I think this behavior changed in React 0.14 but that might be wrong.
I'm a little curious how you ran into this, but yeah, looks like a bug to me.
I noticed this while working on react-transmit. Its universal components started to spit warnings when doing server-side rendering: those components should call setState() only on the client-side, but started doing that on the server too since upgrading to React 0.14. Traced that behavior and found that isMounted() now returns true on the server.
Note that componentDidMount() is still not called, so my current work-around is to keep track of the mounted state manually.

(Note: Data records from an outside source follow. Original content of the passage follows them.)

(* ===== verification/ShardKVTests.v ===== *)
(** * What the sharded store's tester sets up

    Server names never clash; [make_config] wires masters, clerk and groups as
    intended for up to three servers per group and panics beyond; [makeClient]
    needs at least three; and every server a joining group announces runs. *)

From stdpp Require Import base list list_numbers gmap strings pretty.
From S2P Require Import Prelude Names Gob RaftNode RaftNodeFacts LabRpc Harness ShardMaster ShardClient ShardServers ShardKVConfig.
Open Scope Z_scope.

(** ** Names *)
Lemma servername_inj g i g' i' :
  0 <= g -> 0 <= g' -> servername g i = servername g' i' -> g = g' /\ i = i'.
Proof.
  intros Hg Hg' E. unfold servername in E. apply (inj (String.append "server-")) in E.
  apply split_dash in E as [E1 E2]; [|by apply Itoa_nodash..].
  by split; [apply (inj pretty) in E1|apply (inj pretty) in E2].
Qed.

Lemma mastername_inj i i' : mastername i = mastername i' -> i = i'.
Proof. unfold mastername. intros E. apply (inj (String.append "master")) in E. by apply (inj pretty). Qed.

Lemma host_inj a b : host a = host b -> a = b.
Proof. unfold host. intros [= E]. by apply (inj encode). Qed.

(** No two servers of the sharded store's tester share a name: the masters
    are told apart by their number, the servers of the replica groups by group and
    number, and no master is called like a server.  This is what keeps AddServer
    from replacing one server by another. *)
Theorem server_names_distinct g i g' i' :
  0 <= g -> 0 <= g' ->
  (host (servername g i) = host (servername g' i') <-> g = g' /\ i = i') /\
  (host (mastername i) = host (mastername i') <-> i = i') /\
  host (mastername i) <> host (servername g' i').
Proof.
  intros Hg Hg'. split_and!.
  - split; [intros E%host_inj; by apply servername_inj|by intros [-> ->]].
  - split; [intros E%host_inj; by apply mastername_inj|by intros ->].
  - by intros E%host_inj.
Qed.

(** ** Wiring *)

(** Where the end drawn at a site leads. *)
Definition target (s : site) : Z :=
  match s with
  | MasterEnd _ j | ShardClerkEnd j | GroupMasterEnd _ _ j | ClientEnd _ j => host (mastername j)
  | GroupEnd gi _ j => host (servername (100 + gi) j)
  end.

Section Wiring.
Context (rs : site -> Z).
Hypothesis Hinj : forall s s', rs s = rs s' -> s = s'.

(** Exactly the sites of [P] have been drawn; their ends are enabled and lead to
    their targets. *)
Record wired (P : site -> Prop) (rn : Network) : Prop := {
  w_ends e : e ∈ ends rn -> exists s, P s /\ e = rs s;
  w_leads s : P s -> connections rn !! rs s = Some (Some (target s)) /\ isEnabled rn (rs s) = true
}.

Lemma wired_iff (P Q : site -> Prop) rn : (forall s, P s <-> Q s) -> wired P rn -> wired Q rn.
Proof.
  intros H [W1 W2]. split; [|intros s Hs; apply W2; by apply H].
  intros e (s & Hs & ->)%W1. exists s. split; [by apply H|done].
Qed.

Lemma wired_openEnd P rn s :
  wired P rn -> ~ P s -> exists rn', openEnd (rs s) (target s) rn = Ret rn' /\
    wired (fun s' => P s' \/ s' = s) rn' /\ LabRpc.servers rn' = LabRpc.servers rn.
Proof.
  intros [W1 W2] Hs. unfold openEnd, MakeEnd. rewrite decide_False.
  2:{ intros (s' & Hs' & E)%W1. apply Hinj in E as ->. done. }
  cbn [mbind outcome_bind]. eexists. split; [done|]. split; [|done]. split; simpl.
  - intros e [->%elem_of_singleton|He]%elem_of_union; [by exists s; auto|].
    destruct (W1 e He) as (s' & ? & ->). eauto.
  - intros s' Hs'. rewrite isEnabled_Enable. destruct (decide (s' = s)) as [->|Hne].
    + by rewrite !lookup_insert_eq, decide_True.
    + assert (rs s <> rs s') by (intros E; by apply Hinj in E). destruct Hs' as [Hs'|?]; [|done].
      rewrite !lookup_insert_ne, decide_False by done. unfold isEnabled. simpl.
      rewrite lookup_insert_ne by done. by apply W2.
Qed.

(** A loop that opens the ends of the sites [f j]. *)
Lemma wired_loop P (f : Z -> site) l rn cfg :
  (forall j k, f j = f k -> j = k) -> NoDup l -> (forall j, j ∈ l -> ~ P (f j)) -> wired P rn ->
  exists rn', for_each (fun j c => openEndOf (rs (f j)) (target (f j)) c) l (set_net rn cfg) = Ret (set_net rn' cfg) /\
    wired (fun s => P s \/ exists j, j ∈ l /\ s = f j) rn' /\ LabRpc.servers rn' = LabRpc.servers rn.
Proof.
  intros Hf. revert P rn. induction l as [|j l IH]; intros P rn Hnd Hnew W; cbn [for_each].
  { exists rn. split; [done|]. split; [|done]. eapply wired_iff; [|done]. intros s. split; [auto|].
    intros [?|(j & ?%elem_of_nil & _)]; done. }
  apply NoDup_cons in Hnd as [Hj Hnd].
  destruct (wired_openEnd P rn (f j)) as (rn1 & H1 & W1 & E1); [done|apply Hnew; by left|].
  assert (openEndOf (rs (f j)) (target (f j)) (set_net rn cfg) = Ret (set_net rn1 cfg)) as ->.
  { unfold openEndOf. cbn [net set_net]. by rewrite H1. }
  cbn [mbind outcome_bind].
  destruct (IH (fun s => P s \/ s = f j) rn1) as (rn2 & H2 & W2 & E2); [done| |done|].
  { intros k Hk [HP|E%Hf]; [by apply (Hnew k); [right|]|by subst]. }
  exists rn2. split; [done|]. split; [|congruence]. eapply wired_iff; [|exact W2].
  intros s. setoid_rewrite elem_of_cons. split.
  - intros [[?| ->]|(k & ? & ->)]; [auto|right; exists j; auto|right; exists k; auto].
  - intros [?|(k & [->|?] & ->)]; [auto|auto|right; exists k; auto].
Qed.

(** ** Masters and their clerk *)

(** What a registered server leaves running. *)
Definition running (rn : Network) (h : Z) : Prop := exists r, LabRpc.servers rn !! h = Some (Some r).

Lemma running_insert rn rn' h h' r :
  LabRpc.servers rn' = <[h := Some r]> (LabRpc.servers rn) -> running rn h' \/ h' = h -> running rn' h'.
Proof.
  intros E H. unfold running. rewrite E. destruct (decide (h' = h)) as [->|Hne].
  - rewrite lookup_insert_eq. by eexists.
  - rewrite lookup_insert_ne by done. by destruct H.
Qed.

Definition masters_drawn (k : Z) (s : site) : Prop :=
  match s with MasterEnd i j => 0 <= i < k /\ 0 <= j < 3 | _ => False end.

Definition masters_up (k : Z) (rn : Network) : Prop := forall i, 0 <= i < k -> running rn (host (mastername i)).

Lemma StartMasterServer_ok cfg k :
  0 <= k < 3 -> nmasters cfg = 3 -> len (masterservers cfg) = 3 -> wired (masters_drawn k) (net cfg) ->
  masters_up k (net cfg) ->
  exists ms rn, StartMasterServer k rs cfg =
      Ret (set_nextRef (S (nextRef cfg)) (set_net rn (set_masterservers ms cfg))) /\
    len ms = 3 /\ wired (masters_drawn (k + 1)) rn /\ masters_up (k + 1) rn.
Proof.
  intros Hk Hm Hl W Up. unfold StartMasterServer.
  destruct (wired_loop (masters_drawn k) (MasterEnd k) (seqZ 0 3) (net cfg) cfg) as (rn & Hloop & W' & Es).
  { by intros j j' [= ->]. } { apply NoDup_seqZ. } { intros j _ [? _]. lia. } { done. }
  assert (Hself : set_net (net cfg) cfg = cfg) by (by destruct cfg). rewrite Hself in Hloop. rewrite Hm.
  cbn [target] in Hloop. rewrite Hloop. cbn [mbind outcome_bind].
  destruct (MasterServer.StartServer _ _ _) as [sm msgs]. unfold slice_set. rewrite decide_True by (simpl; lia).
  cbn [mbind outcome_bind]. 
  exists (<[Z.to_nat k := Some sm]> (masterservers cfg)), (AddServer (host (mastername k)) (nextRef cfg) rn).
  split; [done|]. split_and!.
  - unfold len. by rewrite length_insert.
  - destruct W' as [W1 W2]. eapply wired_iff; [|split; [exact W1|exact W2]].
    intros s. setoid_rewrite elem_of_seqZ. destruct s as [i j| | | |]; simpl; split; intros Hs;
      try (destruct Hs as [Hs|(j' & _ & E)]; done); try done.
    + destruct Hs as [Hs|(j' & Hj & [= -> ->])]; lia.
    + destruct (decide (i = k)) as [->|]; [right; exists j; split; [lia|done]|left; lia].
  - intros i Hi. eapply running_insert; [simpl; by rewrite Es|].
    destruct (decide (i = k)) as [->|]; [by right|left; apply Up; lia].
Qed.

(** ** Replica groups *)

(** Server [k] of group [g] comes before server [i] of group [gi]. *)
Definition earlier (m gi i g k : Z) : Prop := 0 <= g /\ 0 <= k /\ ((g < gi /\ k < m) \/ (g = gi /\ k < i)).

Definition groups_drawn (m gi i : Z) (s : site) : Prop :=
  match s with
  | MasterEnd a b => 0 <= a < 3 /\ 0 <= b < 3
  | ShardClerkEnd b => 0 <= b < 3
  | GroupEnd g k j => earlier m gi i g k /\ 0 <= j < m
  | GroupMasterEnd g k j => earlier m gi i g k /\ 0 <= j < 3
  | ClientEnd _ _ => False
  end.

Definition group_ok (m gi : Z) (gg : group) : Prop :=
  gid gg = 100 + gi /\ len (servers gg) = m /\ len (saved gg) = m /\ len (endnames gg) = m /\
  len (mendnames gg) = 3.

(** The groups before [gi] have been started and the first [i] servers of group
    [gi]; the group records up to [top] exist. *)
Record booting (m gi i top : Z) (cfg : config) : Prop := {
  b_nmasters : nmasters cfg = 3;
  b_n : n cfg = m;
  b_ngroups : ngroups cfg = 3;
  b_groups : len (groups cfg) = 3;
  b_mck : is_Some (mck cfg);
  b_group g : 0 <= g < top -> exists gg, groups cfg !! Z.to_nat g = Some (Some gg) /\ group_ok m g gg;
  b_wired : wired (groups_drawn m gi i) (net cfg);
  b_masters : masters_up 3 (net cfg);
  b_servers g k : earlier m gi i g k -> running (net cfg) (host (servername (100 + g) k))
}.

Lemma getGroup_ok m gi i cfg :
  booting m gi i (gi + 1) cfg -> 0 <= gi < 3 -> exists gg, getGroup gi cfg = Ret gg /\ group_ok m gi gg.
Proof.
  intros B Hg. destruct (b_group _ _ _ _ _ B gi) as (gg & E & Hok); [lia|]. exists gg. split; [|done].
  unfold getGroup. assert (slice_get (groups cfg) gi = Ret (Some gg)) as -> by (apply slice_get_Ret; split; [lia|done]).
  done.
Qed.

Lemma saved_now_total m gi gg i : group_ok m gi gg -> 0 <= i < m -> exists sv, saved_now gg i = Ret sv.
Proof.
  intros (_ & L1 & L2 & _) Hi. unfold saved_now. destruct (slice_get_in (saved gg) i) as [sv ->]; [lia|].
  destruct (slice_get_in (servers gg) i) as [kv ->]; [lia|]. by eexists.
Qed.

(** The ends of a new server: to its group and to the masters. *)
Lemma open_server m gi i cfg :
  booting m gi i (gi + 1) cfg -> 0 <= gi < 3 -> 0 <= i < m -> exists rn1 rn2,
    for_each (fun j c => openEndOf (rs (GroupEnd gi i j)) (host (servername (100 + gi) j)) c) (seqZ 0 m) cfg =
      Ret (set_net rn1 cfg) /\
    for_each (fun j c => openEndOf (rs (GroupMasterEnd gi i j)) (host (mastername j)) c) (seqZ 0 3) (set_net rn1 cfg) =
      Ret (set_net rn2 cfg) /\
    wired (groups_drawn m gi (i + 1)) rn2 /\ LabRpc.servers rn2 = LabRpc.servers (net cfg).
Proof.
  intros B Hg Hi. pose proof (b_wired _ _ _ _ _ B) as W.
  destruct (wired_loop (groups_drawn m gi i) (GroupEnd gi i) (seqZ 0 m) (net cfg) cfg) as (rn1 & H1 & W1 & E1).
  { by intros j k [= ->]. } { apply NoDup_seqZ. } { intros j _ [[_ [_ ?]] _]. lia. } { exact W. }
  set (P1 := fun s : site => groups_drawn m gi i s \/ _) in W1.
  destruct (wired_loop P1 (GroupMasterEnd gi i) (seqZ 0 3) rn1 cfg) as (rn2 & H2 & W2 & E2); [| | |exact W1|].
  { by intros j k [= ->]. } { apply NoDup_seqZ. }
  { intros j _ [[[_ [_ ?]] _]|(k & _ & ?)]; [lia|done]. }
  assert (Hself : set_net (net cfg) cfg = cfg) by (by destruct cfg). rewrite Hself in H1.
  exists rn1, rn2. split_and!; [exact H1|exact H2| |congruence].
  eapply wired_iff; [|exact W2]. intros s. setoid_rewrite elem_of_seqZ. unfold P1, groups_drawn, earlier.
  setoid_rewrite elem_of_seqZ.
  destruct s as [a b|b|g k j|g k j|c j]; split; try done; try tauto;
    try (intros [[?|(x & ? & ?)]|(x & ? & ?)]; done).
  - intros [[H|(x & Hx & [= -> -> ->])]|(x & _ & ?)]; [|split; lia|done]. split; lia.
  - intros H. left. destruct (decide (g = gi /\ k = i)) as [[-> ->]|Hne]; [right; exists j; split; [lia|done]|].
    left. split; lia.
  - intros [[H|(x & _ & ?)]|(x & Hx & [= -> -> ->])]; [split; lia|done|split; lia].
  - intros H. destruct (decide (g = gi /\ k = i)) as [[-> ->]|Hne]; [right; exists j; split; [lia|done]|].
    left. left. split; lia.
Qed.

(Very unlikely to be a good first bug.)
I start fixing it but I don't understand something. If we allow to call componentWillMount
here then why _this.isMounted()
should return false? The cleanest way to mark component as unmounted is simply unmount it after renderToString
but it will call componentWillUnmount
.
We have below options:
- Custom mount, which will not mark component as mounted (but it should not call
componentWillMount
then?) - Simply unmount component after render (which will call
componentWillUnmount
) - the best way IMO - Another hack, which will not break previous tests
@Laskos componentWillMount
is called on the server, where componentDidMount
is not. Therefore the component is never really mounted on the server. That is the big difference between those two distinct lifecycle methods. @spicyj Referring to the suggested fixes: To change the behavior of invoked lifecycle method calls would mean breaking existing components. For example by calling componentDidMount
and/or componentWillUnmount
some components will attempt to run client-side code that they specifically put in those skipped-on-the-server lifecycle methods. IMHO (I don't have in-depth knowledge of React core) it's not worth it to fix a small regression like this by overhauling the component lifecycle, affecting examples, tests, documentation et cetera.

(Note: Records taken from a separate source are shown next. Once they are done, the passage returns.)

(** The other sections leave [nTasks] alone. *)
Lemma leave_ok s t w s' :
  ok s -> tasks s !! t = Some (w, Measured) -> leave t w s = Next s' -> ok s'.
Proof.
  intros [L T C N] Ht. unfold leave. destruct (concurrent s !! w) as [c|] eqn:Ec; [|done].
  intros [= <-]. destruct (C w c Ec) as [Hc ?]. split; simpl; rewrite ?length_insert; try done.
  - intros w' n' Hx%T. rewrite (moved_counts _ _ _ _ _ _ Ht). unfold started at 2 3. simpl.
    rewrite !andb_true_r. destruct (bool_decide (w = w')); lia.
  - intros w' c'. rewrite (moved_counts _ _ _ _ _ _ Ht). unfold working at 2 3. simpl.
    destruct (decide (w = w')) as [<-|Hne].
    + rewrite list_lookup_insert_eq by (by eapply lookup_lt_Some). intros [= <-].
      rewrite bool_decide_eq_true_2 by done. simpl. lia.
    + rewrite list_lookup_insert_ne, other_worker by done. simpl. intros [? ?]%C. lia.
  - rewrite (moved_counts _ _ _ _ _ _ Ht). unfold measured at 2 3. simpl. lia.
Qed.

Lemma measure_ok s t w :
  ok s -> tasks s !! t = Some (w, Entered) -> len (tasks s) < 2 ^ 31 ->
  exists s', measure t w s = Next s' /\ ok s' /\ now s' = now s + 1 /\ max s' = Z.max (max s) (now s + 1).
Proof.
  intros [L T C N] Ht Hb. unfold measure. pose proof (count_bounds measured (tasks s)) as Hc.
  assert (Hm : count measured (<[t := (w, Measured)]> (tasks s)) = now s + 1).
  { rewrite (moved_counts _ _ _ _ _ _ Ht). unfold measured at 2 3. simpl. lia. }
  pose proof (count_bounds measured (<[t := (w, Measured)]> (tasks s))) as Hc'.
  unfold len in Hb, Hc, Hc'. rewrite length_insert in Hc'. rewrite int32_id by lia.
  eexists. split; [done|]. split_and!; [|done|simpl; destruct (Z.ltb_spec (max s) (now s + 1)); lia].
  split; simpl; try done.
  - intros w' n' Hx%T. rewrite (moved_counts _ _ _ _ _ _ Ht). unfold started at 2 3. simpl.
    rewrite !andb_true_r. destruct (bool_decide (w = w')); lia.
  - intros w' c' [? ?]%C. rewrite (moved_counts _ _ _ _ _ _ Ht). unfold working at 2 3. simpl.
    rewrite !andb_true_r. destruct (bool_decide (w = w')); lia.
Qed.

Lemma finish_ok s t w :
  ok s -> tasks s !! t = Some (w, Left) -> len (tasks s) < 2 ^ 31 ->
  exists s', finish t w s = Next s' /\ ok s' /\ now s' = now s - 1 /\ max s' = max s.
Proof.
  intros [L T C N] Ht Hb. unfold finish. pose proof (count_bounds measured (tasks s)) as Hc. unfold len in *.
  rewrite int32_id by lia. eexists. split; [done|]. split_and!; [|done|done]. split; simpl; try done.
  - intros w' n' Hx%T. rewrite (moved_counts _ _ _ _ _ _ Ht). unfold started at 2 3. simpl.
    rewrite !andb_true_r. destruct (bool_decide (w = w')); lia.
  - intros w' c' [? ?]%C. rewrite (moved_counts _ _ _ _ _ _ Ht). unfold working at 2 3. simpl.
    rewrite !andb_false_r. lia.
  - rewrite (moved_counts _ _ _ _ _ _ Ht). unfold measured at 2 3. simpl. lia.
Qed.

@RickWong is correct, we certainly don't want to call componentDidMount
or ComponentWillUnmount
on the server. The lifecycle is that the component will mount, but the component is not yet mounted (isMounted()
should be false) on the server side.
Just dropping by to say I am observing this is still the case under React 0.14.7
It looks like the current implementation just checks for the existence of __renderedComponent
which is actually assigned in performInitialMount
before mountComponent
is called. If isMounted
should only be true after componentDidMount
then it seems like it'd be better attach a flag in invokeComponentDidMountWithTimer
indicating it mounted?
it'd be better attach a flag in invokeComponentDidMountWithTimer indicating it mounted?

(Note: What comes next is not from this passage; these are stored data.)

Lemma assign_contents (a : dynarr) (i : Z) (v : list byte) :
  inv a -> fits a -> 0 <= i < size a -> value_of a v ->
  contents (slot_set a (offs a + i) v) =
  firstn (Z.to_nat i) (contents a) ++ v :: skipn (S (Z.to_nat i)) (contents a).
Proof.
  intros Hi Hf Hr Hv. assert (Hi' := Hi). destruct Hi' as (Ho & Hs & Hc).
  apply contents_intro.
  - rewrite splice_length by (rewrite contents_length; lia).
    now rewrite contents_length.
  - fields. intros k Hk.
    rewrite nth_splice by (rewrite contents_length; lia).
    rewrite slot_set_elt by (try assumption; lia).
    destruct (Nat.eqb_spec k (Z.to_nat i)) as [->|Hne].
    + now replace (Z.of_nat (Z.to_nat i) =? i) with true by (symmetry; apply Z.eqb_eq; lia).
    + replace (Z.of_nat k =? i) with false by (symmetry; apply Z.eqb_neq; lia).
      now rewrite contents_nth by lia.
Qed.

(Unrelated, but invokeComponentDidMountWithTimer
is not a good place to do anything—it is only called in DEV. It specifically exists so we don’t pay for unnecessary indirection and/or code size.)
Thanks @gaearon I didn't notice that. Looking at reconciler/ReactCompositeComponent.js#L337-L343
if (inst.componentDidMount) {
if (__DEV__) {
transaction.getReactMountReady().enqueue(invokeComponentDidMountWithTimer, this);
} else {
transaction.getReactMountReady().enqueue(inst.componentDidMount, inst);
}
}
componentDidMount
calls are enqueued in the transaction
in all cases. I would expect isMounted
to be set right after componentDidMount
is called, so perhaps it could enqueue a function that calls componentDidMount
and also sets a flag used by isMounted
// inline arrow function and flag name just used to illustrate the gist of it
transaction.getReactMountReady().enqueue(() => {
inst.componentDidMount;
inst._isMouted = true
}, inst);
Then isMounted
can check that flag instead of __renderedComponent
.
isMounted can have many meanings and there's no clear correct one so I'm inclined to leave the current behavior even though it's a little bit confusing. Non-createClass classes do not support isMounted anyway.